Archive for February 2006

Creating the Primary Interops Microsoft left out

As many developers have discovered, if you’ve written a VB6 dll that you decided to use from .NET, and you decided to create primary interops for your DLL(s), then you will encounter a snag. In order to create a primary interop, all of the exposed types also need primary interops. The usual suspects are:

  • ADODB (exposed recordsets)
  • VBA (exposed collections)
  • VBRUN (? not sure)
  • Scripting (Dictionaries, File System Objects)

Microsoft supplies ADODB with VS.NET, so there is no problem there. But the others you will have to create yourself. Here is the Nant script I use to do that:

<target name="PrepareThirdPartyInterops">
<regasm unregister="false" codebase="false" assembly="${build.dir}\ADODB.dll" />
<regasm unregister="false" codebase="false" assembly="${build.dir}\Microsoft.stdformat.dll" />
<regasm unregister="false" codebase="false" assembly="${build.dir}\msdatasrc.dll" />

<gac action="uninstall" failonerror="false">
<assemblies>
<include name="${build.dir}\interop.scripting.dll" />
<include name="${build.dir}\interop.vba.dll" />
<include name="${build.dir}\interop.stdformat.dll" />
<include name="${build.dir}\interop.vbrun.dll" />
</assemblies>
</gac>

<tlbimp typelib="${system32}\scrrun.dll" output="${build.dir}\interop.scripting.dll" asmversion="5.6.0.8820"
namespace="scripting" keyfile="${build.dir}\mykeyfile.snk" primary="true" />

<tlbimp typelib="${system32}\msvbvm60.dll" output="${build.dir}\interop.vba.dll" asmversion="6.0.97.82"
namespace="vba" keyfile="${build.dir}\mykeyfile.snk" primary="true" />

<tlbimp typelib="${system32}\MSVBVM60.DLL\3" output="${build.dir}\interop.vbrun.dll" asmversion="6.0.0.0"
namespace="vbrun" keyfile="${build.dir}\mykeyfile.snk" primary="true">
<references>
<include name="${build.dir}\interop.vba.dll" />
<include name="${build.dir}\Microsoft.stdformat.dll" />
<include name="${build.dir}\msdatasrc.dll" />
</references>
</tlbimp>

<gac action="install">
<assemblies>
<include name="${build.dir}\interop.scripting.dll" />
<include name="${build.dir}\interop.vba.dll" />
<include name="${build.dir}\interop.vbrun.dll" />
</assemblies>
</gac>
</target>

One last note.
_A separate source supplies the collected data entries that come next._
Lemma sin_deg_lt (x y : R) :
  -90 <= x <= 90 -> -90 <= y <= 90 -> x < y -> sin (deg2rad_R x) < sin (deg2rad_R y).
Proof.
  intros Hx Hy Hlt. pose proof PI_RGT_0 as Hpi.
  pose proof (deg2rad_R_quadrants x Hx). pose proof (deg2rad_R_quadrants y Hy).
  apply sin_increasing_1; try lra.
  unfold deg2rad_R. apply Rmult_lt_compat_r; lra.
Qed.

Lemma declination_bounds days hour minute tz lat lon :
  -1 <= century_of days hour minute tz <= 1 ->
  let l := body days hour minute tz lat lon in
  exists oc sd,
    v_OC l = Fin oc /\ 23.4 < oc < 23.5 /\ v_SD l = Fin sd /\ - oc <= sd <= oc.
Proof.
  intros HT l.
  destruct (SD_strict days hour minute tz lat lon HT)
    as (oc & sal & sd & Hoc & Hocr & _ & Hsd & Hsdr & Hsin).
  fold l in Hoc, Hsd. exists oc, sd.
  split; [assumption|]. split; [assumption|]. split; [assumption|].
  pose proof (sin_deg_bounds oc ltac:(lra)) as Hso.
  pose proof (SIN_bound (deg2rad_R sal)) as Hss.
  split.
  - destruct (Rle_dec (- oc) sd) as [H|H]; [assumption|]. exfalso.
    pose proof (sin_deg_lt sd (- oc) ltac:(lra) ltac:(lra) ltac:(lra)) as Hlt.
    replace (deg2rad_R (- oc)) with (- deg2rad_R oc) in Hlt by (unfold deg2rad_R; ring).
    rewrite sin_neg, Hsin in Hlt. nra.
  - destruct (Rle_dec sd oc) as [H|H]; [assumption|]. exfalso.
    pose proof (sin_deg_lt oc sd ltac:(lra) ltac:(lra) ltac:(lra)) as Hlt.
    rewrite Hsin in Hlt. nra.
Qed.

(** X7. Between 1900 and 2100 the obliquity lies between 23.4 and 23.5
    degrees and the declination never exceeds it: the arcsine of line 68
    stays well inside its domain. *)
Theorem declination_within_obliquity days hour minute tz lat lon :
  -1 <= century_of days hour minute tz <= 1 ->
  let l := body days hour minute tz lat lon in
  exists oc sd,
    v_OC l = Fin oc /\ 23.4 < oc < 23.5 /\ v_SD l = Fin sd /\ - oc <= sd <= oc.
Proof. exact (declination_bounds days hour minute tz lat lon). Qed.

Lemma century_2020_06_20_6h : -1 <= century_of 44001 6 0 0 <= 1.
Proof. pose proof (century_2020_06_20 6 0 ltac:(lia)). lra. Qed.

Lemma declination_within_obliquity_witness :
  exists oc sd,
    v_OC (body 44001 6 0 0 40 0) = Fin oc /\ 23.4 < oc < 23.5 /\
    v_SD (body 44001 6 0 0 40 0) = Fin sd /\ - oc <= sd <= oc.
Proof.
  exact (declination_within_obliquity 44001 6 0 0 40 0 century_2020_06_20_6h).
Defined.

Lemma cos_quadratic_lower (x : R) : - (PI / 2) <= x <= PI / 2 -> 1 - x ^ 2 / 2 <= cos x.
Proof.
  intros [Hlo Hhi].
  destruct (cos_bound x 0 ltac:(lra) Hhi) as [H _].
  replace (1 - x ^ 2 / 2) with (cos_approx x (2 * 0 + 1)); [exact H|].
  unfold cos_approx, cos_term. simpl. field.
Qed.

Lemma var_y_near_J2000 (oc : R) :
  23.4 < oc < 23.5 -> exists y, var_y oc = Fin y /\ 0 <= y <= 0.0731.
Proof.
  intros Hoc. unfold var_y. np_eval.
  eexists. split; [reflexivity|].
  pose proof PI2_3_2 as Hpi3. pose proof PI_4 as Hpi4.
  set (x := deg2rad_R (oc / 2)).
  assert (Hx : 0 < x <= 0.26112) by (unfold x, deg2rad_R; split; nra).
  assert (Hs : sin x < x) by (apply sin_lt_x; lra).
  assert (Hc : 1 - x ^ 2 / 2 <= cos x) by (apply cos_quadratic_lower; lra).
  assert (Hc' : 0.9659 <= cos x) by (simpl in Hc; nra).
  assert (Ht0 : 0 < tan x) by (apply tan_gt_0; lra).
  assert (Htc : tan x * cos x = sin x) by (unfold tan; field; lra).
  assert (Ht : tan x <= 0.27034) by nra.
  simpl. split; nra.
Qed.

Lemma ET_bounds_near_J2000 (gmls gmas E y : R) :
  0 <= y <= 0.0731 -> 0 <= E <= 0.0168 ->
  exists et, ET gmls gmas E y = Fin et /\ -28 < et < 28.
Proof.
  intros Hy HE. unfold ET. np_eval.
  eexists. split; [reflexivity|].
  pose proof (SIN_bound (2 * deg2rad_R gmls)) as Hs1.
  pose proof (SIN_bound (deg2rad_R gmas)) as Hs2.
  pose proof (COS_bound (2 * deg2rad_R gmls)) as Hc1.
  pose proof (SIN_bound (4 * deg2rad_R gmls)) as Hs3.
  pose proof (SIN_bound (2 * deg2rad_R gmas)) as Hs4.
  set (s1 := sin (2 * deg2rad_R gmls)) in *. set (s2 := sin (deg2rad_R gmas)) in *.
  set (c1 := cos (2 * deg2rad_R gmls)) in *. set (s3 := sin (4 * deg2rad_R gmls)) in *.
  set (s4 := sin (2 * deg2rad_R gmas)) in *.
  assert (Hy2 : 0 <= y ^ 2 <= 0.005344) by (simpl; nra).
  assert (HE2 : 0 <= E ^ 2 <= 0.000283) by (simpl; nra).
  assert (HEy : 0 <= E * y <= 0.001229) by nra.
  assert (Hsc : -1 <= s2 * c1 <= 1) by (split; nra).
  pose proof (bounded_product y s1 0.0731 Hs1 Hy) as T1.
  pose proof (bounded_product (2 * E) s2 0.0336 Hs2 ltac:(lra)) as T2.
  pose proof (bounded_product (4 * (E * y)) (s2 * c1) 0.004916 Hsc ltac:(lra)) as T3.
  pose proof (bounded_product (0.5 * y ^ 2) s3 0.002672 Hs3 ltac:(lra)) as T4.
  pose proof (bounded_product (1.25 * E ^ 2) s4 0.000354 Hs4 ltac:(lra)) as T5.
  set (S := y * s1 - 2 * E * s2 + 4 * E * y * s2 * c1 - 0.5 * y ^ 2 * s3
            - 1.25 * E ^ 2 * s4).
  assert (HS : -0.11465 <= S <= 0.11465) by (unfold S; lra).
  pose proof PI2_3_2 as Hpi.
  unfold rad2deg_R.
  assert (Hk : 0 < 180 / PI < 60).
  { split; [apply Rdiv_lt_0_compat; lra|].
    apply (Rmult_lt_reg_r PI); [lra|].
    replace (180 / PI * PI) with 180 by (field; lra). lra. }
  split; nra.
Qed.

(** X8. Between 1900 and 2100 the equation of time is a number below 28
    minutes in absolute value, so the true solar time is never further than
    28 minutes from the mean solar time of the place. *)
Theorem equation_of_time_below_28_minutes days hour minute tz lat lon :
  -1 <= century_of days hour minute tz <= 1 ->
  exists et, v_ET (body days hour minute tz lat lon) = Fin et /\ -28 < et < 28.
Proof.
  intros HT. cbn [body v_ET]. rewrite julian_century_eval.
  set (T := century_of days hour minute tz) in *.
  destruct (OC_bounds T HT) as (oc & -> & Hoc).
  destruct (EEO_bounds T HT) as (E & -> & HE).
  destruct (var_y_near_J2000 oc Hoc) as (y & -> & Hy).
  assert (Hl : exists gmls, GMLS T = Fin gmls) by (unfold GMLS; np_eval; eexists; reflexivity).
  assert (Hm : exists gmas, GMAS T = Fin gmas) by (unfold GMAS; np_eval; eexists; reflexivity).
  destruct Hl as [gmls ->]. destruct Hm as [gmas ->].
  apply ET_bounds_near_J2000; lra.
Qed.

Lemma equation_of_time_below_28_minutes_witness :
  exists et, v_ET (body 44001 6 0 0 40 0) = Fin et /\ -28 < et < 28.
Proof.
  exact (equation_of_time_below_28_minutes 44001 6 0 0 40 0 century_2020_06_20_6h).
Defined.

(** X9. Between 1900 and 2100 the divisor of the radius vector (line 61)
    is never zero, and the distance of the Sun lies between 0.983 and 1.017
    astronomical units. *)
Theorem radius_vector_near_one days hour minute tz lat lon :
  -1 <= century_of days hour minute tz <= 1 ->
  exists rv, v_SRV (body days hour minute tz lat lon) = Fin rv /\ 0.983 < rv < 1.017.
Proof.
  intros HT. cbn [body v_SRV]. rewrite julian_century_eval.
  set (T := century_of days hour minute tz) in *.
  destruct (EEO_bounds T HT) as (E & -> & HE).
  assert (Hsta : exists sta, STA (GMAS T) (SEC T (GMAS T)) = Fin sta).
  { unfold STA, SEC, GMAS. np_eval. eexists. reflexivity. }
  destruct Hsta as [sta ->].
  unfold SRV. np_step.
  pose proof (COS_bound (deg2rad_R sta)) as Hc.
  set (k := cos (deg2rad_R sta)) in *.
  assert (Hd : 0.9832 <= 1 + E * k <= 1.0168) by (split; nra).
  rewrite div_Fin by lra.
  eexists. split; [reflexivity|].
  assert (Hn : 0.9997 < 1.000001018 * (1 - E ^ 2) < 0.99973) by (simpl; split; nra).
  set (n := 1.000001018 * (1 - E ^ 2)) in *. set (d := 1 + E * k) in *.
  assert (Hq : n / d * d = n) by (field; lra).
  split.
  - apply (Rmult_lt_reg_r d); [lra|]. rewrite Hq. nra.
  - apply (Rmult_lt_reg_r d); [lra|]. rewrite Hq. nra.
Qed.

Lemma radius_vector_near_one_witness :
  exists rv, v_SRV (body 44001 6 0 0 40 0) = Fin rv /\ 0.983 < rv < 1.017.
Proof.
  exact (radius_vector_near_one 44001 6 0 0 40 0 century_2020_06_20_6h).
Defined.

(** ** The size of the refraction (lines 97 to 108) *)

Lemma AAR_magnitude (e : R) :
  -90 < e -> exists a, AAR e = Fin a /\ -0.33 <= a <= 0.61.
Proof.
  intros Hnadir.
  destruct (Rlt_dec 85 e) as [H85|H85].
  { exists 0. split; [apply AAR_above_85; assumption | lra]. }
  destruct (Rlt_dec 5 e) as [H5|H5].
  { destruct (AAR_5_to_85_bounds e ltac:(lra)) as (a & Ha & Hb).
    exists a. split; [assumption | lra]. }
  destruct (Rlt_dec (-0.575) e) as [Hh|Hh].
  { rewrite AAR_below_5 by lra. eexists. split; [reflexivity|].
    set (a1 := -12.79 + e * 0.711).
    assert (H1 : -13.2 <= a1 <= -9.2) by (unfold a1; lra).
    set (a2 := 103.4 + e * a1).
    assert (H2 : 37 <= a2 <= 111) by (unfold a2; nra).
    set (a3 := -518.2 + e * a2).
    assert (H3 : -583 <= a3 <= 37) by (unfold a3; nra).
    assert (H4 : -1180 <= 1735 + e * a3 <= 2071) by nra.
    lra. }
  destruct (AAR_below_horizon_bounds e ltac:(lra)) as (a & Ha & Hb).
  exists a. split; [assumption | lra].
Qed.

(** X10. A returned elevation that is a number differs from the raw
    elevation by the refraction only, which is never below -0.33 nor above
    0.61 degrees. *)
Theorem refraction_is_small year month day hour minute tz lat lon (el : R) az :
  solar_angle year month day hour minute tz lat lon = Ok (Fin el, az) ->
  exists days e,
    Datetime.days_since_reference year month day = Some days /\
    v_SEA (body days hour minute tz lat lon) = Fin e /\
    -0.33 <= el - e <= 0.61.
Proof.
  intros Hcall.
  destruct (solar_angle_Ok_inv _ _ _ _ _ _ _ _ _ _ Hcall) as (days & Hdays & Hel & _).
  destruct (SEA_number days hour minute tz lat lon) as (z & e & _ & _ & He & _ & Hrange).
  exists days, e. split; [assumption|]. split; [assumption|].
  change (v_SEC' (body days hour minute tz lat lon))
    with (SEC' (v_SEA (body days hour minute tz lat lon))
               (AAR (v_SEA (body days hour minute tz lat lon)))) in Hel.
  rewrite He in Hel.
  destruct (Req_dec e (-90)) as [->|Hne].
  { rewrite AAR_nadir in Hel. discriminate. }
  destruct (AAR_magnitude e ltac:(lra)) as (a & Ha & Hb).
  rewrite Ha in Hel. injection Hel as ->. lra.
Qed.

Lemma refraction_is_small_witness :
  exists el az e,
    solar_angle 2020 6 20 6 0 0 40 0 = Ok (Fin el, az) /\
    v_SEA (body 44001 6 0 0 40 0) = Fin e /\ -0.33 <= el - e <= 0.61.
Proof.
  destruct call_2020_06_20_morning as (e0 & el & az & _ & _ & Hcall).
  destruct (refraction_is_small 2020 6 20 6 0 0 40 0 el (Fin az) Hcall)
    as (days & e & Hdays & He & Hb).
  rewrite days_2020_06_20 in Hdays. injection Hdays as <-.
  exists el, (Fin az), e. repeat split; try assumption; lra.
Defined.

(** ** The poles (lines 91 to 95) *)

Lemma zenith_at_south_pole (sd ha : R) :
  -90 <= sd <= 90 -> zenith_of (-90) sd ha = 90 + sd.
Proof.
  intros Hsd. unfold zenith_of.
  assert (HX : sin (deg2rad_R (-90)) * sin (deg2rad_R sd)
               + cos (deg2rad_R (-90)) * cos (deg2rad_R sd) * cos (deg2rad_R ha)
               = - sin (deg2rad_R sd)).
  { replace (deg2rad_R (-90)) with (- deg2rad_R 90) by (unfold deg2rad_R; ring).
    rewrite sin_neg, cos_neg. destruct sin_cos_deg_90 as [-> ->]. ring. }
  rewrite HX.
  pose proof PI_RGT_0 as Hpi.
  pose proof (deg2rad_R_quadrants sd Hsd) as Hq.
  rewrite acos_opp, acos_asin by apply SIN_bound.
  rewrite asin_sin by exact Hq.
  unfold rad2deg_R, deg2rad_R. field. lra.
Qed.

(** X11. At the poles the raw elevation does not depend on the time of
    day: it is the declination at the North Pole and its opposite at the
    South Pole, for every input. *)
Theorem elevation_at_the_poles days hour minute tz lon :
  exists sd,
    v_SD (body days hour minute tz 90 lon) = Fin sd /\
    v_SEA (body days hour minute tz 90 lon) = Fin sd /\
    v_SD (body days hour minute tz (-90) lon) = Fin sd /\
    v_SEA (body days hour minute tz (-90) lon) = Fin (- sd).
Proof.
  destruct (SD_number days hour minute tz 90 lon) as (sd & Hsd & Hsdr).
  assert (Hsd' : v_SD (body days hour minute tz (-90) lon) = Fin sd) by exact Hsd.
  destruct (HA_number days hour minute tz 90 lon) as (t & _ & _ & Hha).
  assert (Hha' : v_HA (body days hour minute tz (-90) lon) = Fin (t / 4 - 180))
    by exact Hha.
  exists sd. split; [assumption|]. split; [|split; [assumption|]].
  - change (v_SEA (body days hour minute tz 90 lon))
      with (SEA (SZA 90 (v_SD (body days hour minute tz 90 lon))
                     (v_HA (body days hour minute tz 90 lon)))).
    rewrite Hsd, Hha, SZA_eval. fold (zenith_of 90 sd (t / 4 - 180)).
    rewrite zenith_at_pole by assumption.
    unfold SEA. np_eval. f_equal. ring.
  - change (v_SEA (body days hour minute tz (-90) lon))
      with (SEA (SZA (-90) (v_SD (body days hour minute tz (-90) lon))
                     (v_HA (body days hour minute tz (-90) lon)))).
    rewrite Hsd', Hha', SZA_eval. fold (zenith_of (-90) sd (t / 4 - 180)).
    rewrite zenith_at_south_pole by assumption.
    unfold SEA. np_eval. f_equal. ring.
Qed.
Microsoft.stdformat.dll and msdatasrc.dll are necessary for vbrun. They are available from Microsoft as part of the Office 2003 Primary Interop download. ADODB is also in there, in case you don’t have it.

ADODB Interop woes

Microsoft supplies a primary ADODB interop that is installed by default with VS.NET 2003 and 2005. You can distribute this interop, and it works ok.

My current project is using this interop simply because we reference some (of our own) COM DLLs that expose ADO recordsets. We generate primary interops for these COM DLLs, to make them simpler to use from our .NET code.
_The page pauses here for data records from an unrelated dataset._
(** [*cloudflare.API]: the six methods this file calls, each a function
    of the container id and the application id that may change the
    remote state. The two getters are called [AccessCACertificate] and
    [ZoneLevelAccessCACertificate] in Go; the first name is taken by the
    entity's type, hence the [API_] prefix on all six. *)
Record API : Type := {
  API_CreateAccessCACertificate :
    string -> string -> Remote -> (AccessCACertificate + error) * Remote;
  API_CreateZoneLevelAccessCACertificate :
    string -> string -> Remote -> (AccessCACertificate + error) * Remote;
  API_AccessCACertificate :
    string -> string -> Remote -> (AccessCACertificate + error) * Remote;
  API_ZoneLevelAccessCACertificate :
    string -> string -> Remote -> (AccessCACertificate + error) * Remote;
  API_DeleteAccessCACertificate :
    string -> string -> Remote -> option error * Remote;
  API_DeleteZoneLevelAccessCACertificate :
    string -> string -> Remote -> option error * Remote;
}.

(** [meta interface{}]: the provider passes a [*cloudflare.API]; any other
    dynamic type makes the type assertion on [meta] panic. *)
Inductive interface : Type :=
| APIPointer (client : API)
| OtherValue.

(** Everything outside [d]: the remote service and what was observed. *)
Record World : Type := {
  remote : Remote;
  trace : list Event;
}.

(** One client call: run the method on the remote state, record it. *)
Definition call {A : Type} (method : string)
    (f : string -> string -> Remote -> A * Remote)
    (containerID applicationID : string) (w : World) : A * World :=
  let '(res, r) := f containerID applicationID (remote w) in
  (res, {| remote := r; trace := trace w ++ [Call method containerID applicationID] |}).

(** [tflog.Debug] and [tflog.Info]. *)
Definition tflog (level : LogLevel) (msg : string) (w : World) : World :=
  {| remote := remote w; trace := trace w ++ [Log level msg] |}.

(** The scope-appropriate member of each pair of client methods, as the
    two-way branch on [identifier.Type == AccountType] picks it. *)
Definition get_method (identifier : AccessIdentifier) : string :=
  if String.eqb (Type_ identifier) AccountType
  then "AccessCACertificate" else "ZoneLevelAccessCACertificate".
Definition get_op (client : API) (identifier : AccessIdentifier) :=
  if String.eqb (Type_ identifier) AccountType
  then API_AccessCACertificate client else API_ZoneLevelAccessCACertificate client.
Definition create_method (identifier : AccessIdentifier) : string :=
  if String.eqb (Type_ identifier) AccountType
  then "CreateAccessCACertificate" else "CreateZoneLevelAccessCACertificate".
Definition create_op (client : API) (identifier : AccessIdentifier) :=
  if String.eqb (Type_ identifier) AccountType
  then API_CreateAccessCACertificate client
  else API_CreateZoneLevelAccessCACertificate client.
Definition delete_method (identifier : AccessIdentifier) : string :=
  if String.eqb (Type_ identifier) AccountType
  then "DeleteAccessCACertificate" else "DeleteZoneLevelAccessCACertificate".
Definition delete_op (client : API) (identifier : AccessIdentifier) :=
  if String.eqb (Type_ identifier) AccountType
  then API_DeleteAccessCACertificate client
  else API_DeleteZoneLevelAccessCACertificate client.

(** The world after one client call that left the remote state [r]. *)
Definition called (w : World) (method containerID applicationID : string)
    (r : Remote) : World :=
  {| remote := r; trace := trace w ++ [Call method containerID applicationID] |}.

(** The scope resolver [initIdentifier(d)] lives in another file of the
    provider: it reads [d] and yields the scope or an error. *)
Variable initIdentifier : ResourceData -> AccessIdentifier + error.

(** [strconv.Quote], which the verb [%q] applies to a string. *)
Variable strconv_Quote : string -> string.

Definition hook_result : Type := outcome (Diagnostics * ResourceData * World).

Definition resourceCloudflareAccessCACertificateRead
    (d : ResourceData) (meta : interface) (w : World) : hook_result :=
  match meta with
  | OtherValue => Panicked
  | APIPointer client =>
      let applicationID := d_Get d "application_id" in
      match initIdentifier d with
      | inr err => Returned (diag_FromErr err, d, w)
      | inl identifier =>
          let '(res, w) :=
            if String.eqb (Type_ identifier) AccountType
            then call "AccessCACertificate" (API_AccessCACertificate client)
                   (Value identifier) applicationID w
            else call "ZoneLevelAccessCACertificate" (API_ZoneLevelAccessCACertificate client)
                   (Value identifier) applicationID w in
          match res with
          | inr err =>
              if errors_As_NotFoundError err then
                let w := tflog LevelInfo
                           ("Access CA Certificate " +:+ Id d +:+ " no longer exists") w in
                let d := d_SetId d "" in
                Returned ([], d, w)
              else
                Returned (diag_FromErr
                            (wrapError ("error finding Access CA Certificate "
                                        +:+ strconv_Quote (Id d) +:+ ": " +:+ Error err) err),
                          d, w)
          | inl accessCACert =>
              let d := d_Set d "aud" (Aud accessCACert) in
              let d := d_Set d "public_key" (PublicKey accessCACert) in
              Returned ([], d, w)
          end
      end
  end.

Definition resourceCloudflareAccessCACertificateCreate
    (d : ResourceData) (meta : interface) (w : World) : hook_result :=
  match meta with
  | OtherValue => Panicked
  | APIPointer client =>
      match initIdentifier d with
      | inr err => Returned (diag_FromErr err, d, w)
      | inl identifier =>
          let '(res, w) :=
            if String.eqb (Type_ identifier) AccountType
            then call "CreateAccessCACertificate" (API_CreateAccessCACertificate client)
                   (Value identifier) (d_Get d "application_id") w
            else call "CreateZoneLevelAccessCACertificate"
                   (API_CreateZoneLevelAccessCACertificate client)
                   (Value identifier) (d_Get d "application_id") w in
          match res with
          | inr err =>
              Returned (diag_FromErr
                          (wrapError ("error creating Access CA Certificate for "
                                      +:+ Type_ identifier +:+ " "
                                      +:+ strconv_Quote (Value identifier)
                                      +:+ ": " +:+ Error err) err),
                        d, w)
          | inl accessCACert =>
              let d := d_SetId d (ID accessCACert) in
              resourceCloudflareAccessCACertificateRead d meta w
          end
      end
  end.

Definition resourceCloudflareAccessCACertificateUpdate
    (d : ResourceData) (meta : interface) (w : World) : hook_result :=
  Returned ([], d, w).

Definition resourceCloudflareAccessCACertificateDelete
    (d : ResourceData) (meta : interface) (w : World) : hook_result :=
  match meta with
  | OtherValue => Panicked
  | APIPointer client =>
      let applicationID := d_Get d "application_id" in
      let w := tflog LevelDebug
                 ("Deleting Cloudflare CA Certificate using ID: " +:+ Id d) w in
      match initIdentifier d with
      | inr err => Returned (diag_FromErr err, d, w)
      | inl identifier =>
          let '(err, w) :=
            if String.eqb (Type_ identifier) AccountType
            then call "DeleteAccessCACertificate" (API_DeleteAccessCACertificate client)
                   (Value identifier) applicationID w
            else call "DeleteZoneLevelAccessCACertificate"
                   (API_DeleteZoneLevelAccessCACertificate client)
                   (Value identifier) applicationID w in
          match err with
          | Some err => Returned (diag_FromErr err, d, w)
          | None =>
              let d := d_SetId d "" in
              Returned ([], d, w)
          end
      end
  end.

(** The error of both format checks of Import. *)
Definition invalid_id_error (id : string) : error :=
  errorString ("invalid id (" +:+ dq +:+ id +:+ dq
               +:+ ") specified, should be in format "
               +:+ dq +:+ "account/accountID/accessCACertificateID" +:+ dq
               +:+ " or "
               +:+ dq +:+ "zone/zoneID/accessCACertificateID" +:+ dq).

(** Import returns [([]*schema.ResourceData, error)]; the slice holds the
    pointer [d] itself, so its element is the final [d]. *)
Definition import_result : Type :=
  outcome ((list ResourceData * option error) * ResourceData * World).

Definition resourceCloudflareAccessCACertificateImport
    (d : ResourceData) (meta : interface) (w : World) : import_result :=
  match strings_SplitN (Id d) "/" 3 with
  | [identifierType; identifierID; accessCACertificateID] =>
      if negb (String.eqb identifierType AccountType)
         && negb (String.eqb identifierType ZoneType)
      then Returned (([], Some (invalid_id_error (Id d))), d, w)
      else
        let w := tflog LevelDebug
                   ("Importing Cloudflare Access CA Certificate: id "
                    +:+ accessCACertificateID +:+ " for " +:+ identifierType
                    +:+ " " +:+ identifierID) w in
        let d := d_Set d (identifierType +:+ "_id") identifierID in
        let d := d_SetId d accessCACertificateID in
        match resourceCloudflareAccessCACertificateRead d meta w with
        | Panicked => Panicked
        | Returned (readErr, d, w) =>
            match readErr with
            | _ :: _ =>
                Returned (([], Some (errors_New "failed to read Access CA Certificate state")),
                          d, w)
            | [] => Returned (([d], None), d, w)
            end
        end
  | _ => Returned (([], Some (invalid_id_error (Id d))), d, w)
  end.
But, on a new build machine, the interops would not generate. They gave an error “Referenced type library ‘ADODB’ does not have a primary interop assembly registered”. Now this was not true! I had ADODB installed in the GAC as well as registered as a primary interop. So what was going on?

Turns out that the interop is only really registered as primary for ADO 2.7. So unless the version of ADO used by the COM DLLs is 2.7, the interop is not recognized. The solution was simple enough, although it took me a while to piece it together:

  1. Go to the registry, to HKEY_CLASSES_ROOT\TypeLib\{00000205-0000-0010-8000-00AA006D2EA4}\2.5
  2. Add a new string key called “PrimaryInteropAssemblyName”
  3. Set the value to “ADODB, Version=7.0.3300.0, Culture=neutral, PublicKeyToken=b03f5f7f11d50a3a”
  4. Repeat for other versions of ADO that you may be using, (2.0, 2.1, 2.6 on my machine). They are all next to each other in the registry.
  5. Don’t bother going higher than 2.7. I think if your COM DLLs are compiled against 2.8 then you probably wouldn’t have the problem to begin with.

Howto: Register a .TLB file using VB6

There are no built-in tools to register a “.tlb” (type library) file on a Windows computer. However, you can do it with the VB6 IDE as follows:

  1. Create a new VB6 EXE
  2. Add a reference to the TLB file by browsing to it on your hard drive
  3. Run the VB6 EXE from the IDE (don’t skip this step – it is necessary)
  4. Quit the EXE and quit VB (no need to save anything).

The TLB is now registered, and will be available to other VB6 programs. This is the procedure we did on our Nant build machine to allow some of our VB6 apps to compile.